The following resampling algorithms were implemented in the IMB-Mulan framework:
- Label Powerset Random Oversampling (LPROS)
- Label Powerset Random Undersampling (LPRUS)
- Multi-Label Random Oversampling (MLROS)
- Multi-Label Random Undersampling (MLROS)
- Best First Oversampling (MLBFO)
- Multi-Label edited Nearest Neighbor (MLeNN)
- Multi-Label Synthetic Minority Oversampling (MLSMOTE)
- Multi-Label Resampling by Decoupling Highly Imbalanced Labels (REMEDIAL)
- Multi-Label Resampling by Decoupling Highly Imbalanced Labels with Hybridization (REMEDIAL-HWR)
- Multi-Label Tomek Link (MLTL)
The package "mulan.resampling.examples" contains codes samples explaining how to use all resampling algorithms implemented. The following code gives a brief explanation concerning the LPROS resampling algorithms.

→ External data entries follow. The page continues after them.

(** * Plex event-stream client: a shallow embedding of [PlexEventSource]

    Source: [apps/server/src/services/mediaServer/plex/eventSource.ts].

    The class is a single-threaded, callback-driven state machine.  Its
    instance fields, the module-level [EventSourceClass] binding and the
    part of the JavaScript runtime it talks to (the timer table, the
    clock, the transports it constructs, the events it emits) are gathered
    in one record, [World].  Every method becomes a function on worlds; an
    operation that can throw inside a [try] block returns a [Completion];
    [connect], which is [async], returns an [Outcome].

    Numbers are JavaScript doubles in the source.  Counters are modelled
    by [nat]; the clock and the delays in the timer table by exact
    rationals ([Q]).  The arithmetic of the backoff delay is also
    modelled as the program performs it, in double precision
    ([Double.reconnectDelay]).  Subscribers of the emitter are taken to
    read the client only, neither throwing nor calling it back: [emit]
    records the event, and the worlds the subscribers see at that
    moment are listed by the [_views] functions. *)

From Stdlib Require Import List String Bool Arith ZArith QArith Qminmax Qpower.
From Stdlib Require Import Lia Lqa.
From Stdlib Require Import Qround Qabs.
Import ListNotations.
Open Scope string_scope.
Open Scope list_scope.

//Creating the original dataset
MultiLabelInstances originalTrainingSet = new MultiLabelInstances(arffFilename, xmlFilename);
//Instantiate the LPROS algorithms
LPROS lpros = new LPROS(originalTrainingSet, xmlFilename);
//Resample the original training set
MultiLabelInstances resampledTrainingSet = lpros.resample();
...
If you used IMB-Mulan in your research or project, please cite our work:
@article{2020pereiramltl,
author = {Pereira, R. M and Costa, Y. M. G. and Silla Jr., C. N.},
title = {MLTL: A multi-label approach for the Tomek Link undersampling algorithm},
journal = {Neurocomputing},
volume={383},
number={C},
pages={95--105},
year = {2020},
publisher={Elsevier}
}
This project is open for contributions. Here are some of the ways for you to contribute:
- Bug reports/fix
- Features requests
- Use-case demonstrations
- Documentation updates
To make a contribution, just fork this repository, push the changes in your fork, open up an issue, and make a Pull Request!